* _WORK ITEM_
Could you copy every entry exactly, with nothing changed?

* _INPUT_
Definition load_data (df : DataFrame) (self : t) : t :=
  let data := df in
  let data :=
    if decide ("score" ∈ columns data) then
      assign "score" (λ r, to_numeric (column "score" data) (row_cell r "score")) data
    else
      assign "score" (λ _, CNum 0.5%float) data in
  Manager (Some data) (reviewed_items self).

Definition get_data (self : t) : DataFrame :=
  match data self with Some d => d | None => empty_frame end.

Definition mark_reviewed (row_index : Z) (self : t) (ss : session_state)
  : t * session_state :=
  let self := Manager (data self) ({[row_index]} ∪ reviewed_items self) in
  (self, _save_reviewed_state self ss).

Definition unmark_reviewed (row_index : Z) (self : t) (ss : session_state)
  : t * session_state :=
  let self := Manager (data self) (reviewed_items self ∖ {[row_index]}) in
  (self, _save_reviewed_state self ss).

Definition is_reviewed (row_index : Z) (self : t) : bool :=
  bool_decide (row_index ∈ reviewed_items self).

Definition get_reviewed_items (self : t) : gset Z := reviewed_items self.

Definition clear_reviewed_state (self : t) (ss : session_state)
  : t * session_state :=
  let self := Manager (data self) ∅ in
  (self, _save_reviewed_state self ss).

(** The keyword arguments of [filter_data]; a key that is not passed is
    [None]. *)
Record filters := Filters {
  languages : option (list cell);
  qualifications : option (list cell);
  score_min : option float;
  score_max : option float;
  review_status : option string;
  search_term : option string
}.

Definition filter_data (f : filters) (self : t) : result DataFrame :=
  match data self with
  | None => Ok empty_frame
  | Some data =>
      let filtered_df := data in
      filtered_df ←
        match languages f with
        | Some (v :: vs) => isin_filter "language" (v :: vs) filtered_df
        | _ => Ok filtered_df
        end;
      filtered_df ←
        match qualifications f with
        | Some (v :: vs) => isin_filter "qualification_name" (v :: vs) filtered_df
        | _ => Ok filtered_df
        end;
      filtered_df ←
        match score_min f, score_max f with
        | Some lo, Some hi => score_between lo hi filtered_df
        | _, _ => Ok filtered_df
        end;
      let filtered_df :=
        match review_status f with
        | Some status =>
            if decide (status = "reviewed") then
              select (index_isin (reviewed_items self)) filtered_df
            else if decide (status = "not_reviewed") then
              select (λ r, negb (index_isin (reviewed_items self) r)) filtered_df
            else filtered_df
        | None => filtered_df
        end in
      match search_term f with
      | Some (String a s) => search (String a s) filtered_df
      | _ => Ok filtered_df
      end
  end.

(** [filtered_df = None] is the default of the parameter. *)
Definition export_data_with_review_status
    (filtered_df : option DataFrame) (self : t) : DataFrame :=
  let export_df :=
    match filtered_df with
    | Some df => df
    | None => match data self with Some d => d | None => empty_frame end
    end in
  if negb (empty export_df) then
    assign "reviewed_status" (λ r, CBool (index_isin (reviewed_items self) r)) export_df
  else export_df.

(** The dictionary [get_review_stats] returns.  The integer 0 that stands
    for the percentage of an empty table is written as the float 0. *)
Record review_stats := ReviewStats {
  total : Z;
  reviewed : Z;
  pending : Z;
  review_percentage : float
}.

* _RESULT OF THE EXERCISE_
Definition load_data (df : DataFrame) (self : t) : t :=
  let data := df in
  let data :=
    if decide ("score" ∈ columns data) then
      assign "score" (λ r, to_numeric (column "score" data) (row_cell r "score")) data
    else
      assign "score" (λ _, CNum 0.5%float) data in
  Manager (Some data) (reviewed_items self).

Definition get_data (self : t) : DataFrame :=
  match data self with Some d => d | None => empty_frame end.

Definition mark_reviewed (row_index : Z) (self : t) (ss : session_state)
  : t * session_state :=
  let self := Manager (data self) ({[row_index]} ∪ reviewed_items self) in
  (self, _save_reviewed_state self ss).

Definition unmark_reviewed (row_index : Z) (self : t) (ss : session_state)
  : t * session_state :=
  let self := Manager (data self) (reviewed_items self ∖ {[row_index]}) in
  (self, _save_reviewed_state self ss).

Definition is_reviewed (row_index : Z) (self : t) : bool :=
  bool_decide (row_index ∈ reviewed_items self).

Definition get_reviewed_items (self : t) : gset Z := reviewed_items self.

Definition clear_reviewed_state (self : t) (ss : session_state)
  : t * session_state :=
  let self := Manager (data self) ∅ in
  (self, _save_reviewed_state self ss).

(** The keyword arguments of [filter_data]; a key that is not passed is
    [None]. *)
Record filters := Filters {
  languages : option (list cell);
  qualifications : option (list cell);
  score_min : option float;
  score_max : option float;
  review_status : option string;
  search_term : option string
}.

Definition filter_data (f : filters) (self : t) : result DataFrame :=
  match data self with
  | None => Ok empty_frame
  | Some data =>
      let filtered_df := data in
      filtered_df ←
        match languages f with
        | Some (v :: vs) => isin_filter "language" (v :: vs) filtered_df
        | _ => Ok filtered_df
        end;
      filtered_df ←
        match qualifications f with
        | Some (v :: vs) => isin_filter "qualification_name" (v :: vs) filtered_df
        | _ => Ok filtered_df
        end;
      filtered_df ←
        match score_min f, score_max f with
        | Some lo, Some hi => score_between lo hi filtered_df
        | _, _ => Ok filtered_df
        end;
      let filtered_df :=
        match review_status f with
        | Some status =>
            if decide (status = "reviewed") then
              select (index_isin (reviewed_items self)) filtered_df
            else if decide (status = "not_reviewed") then
              select (λ r, negb (index_isin (reviewed_items self) r)) filtered_df
            else filtered_df
        | None => filtered_df
        end in
      match search_term f with
      | Some (String a s) => search (String a s) filtered_df
      | _ => Ok filtered_df
      end
  end.

(** [filtered_df = None] is the default of the parameter. *)
Definition export_data_with_review_status
    (filtered_df : option DataFrame) (self : t) : DataFrame :=
  let export_df :=
    match filtered_df with
    | Some df => df
    | None => match data self with Some d => d | None => empty_frame end
    end in
  if negb (empty export_df) then
    assign "reviewed_status" (λ r, CBool (index_isin (reviewed_items self) r)) export_df
  else export_df.

(** The dictionary [get_review_stats] returns.  The integer 0 that stands
    for the percentage of an empty table is written as the float 0. *)
Record review_stats := ReviewStats {
  total : Z;
  reviewed : Z;
  pending : Z;
  review_percentage : float
}.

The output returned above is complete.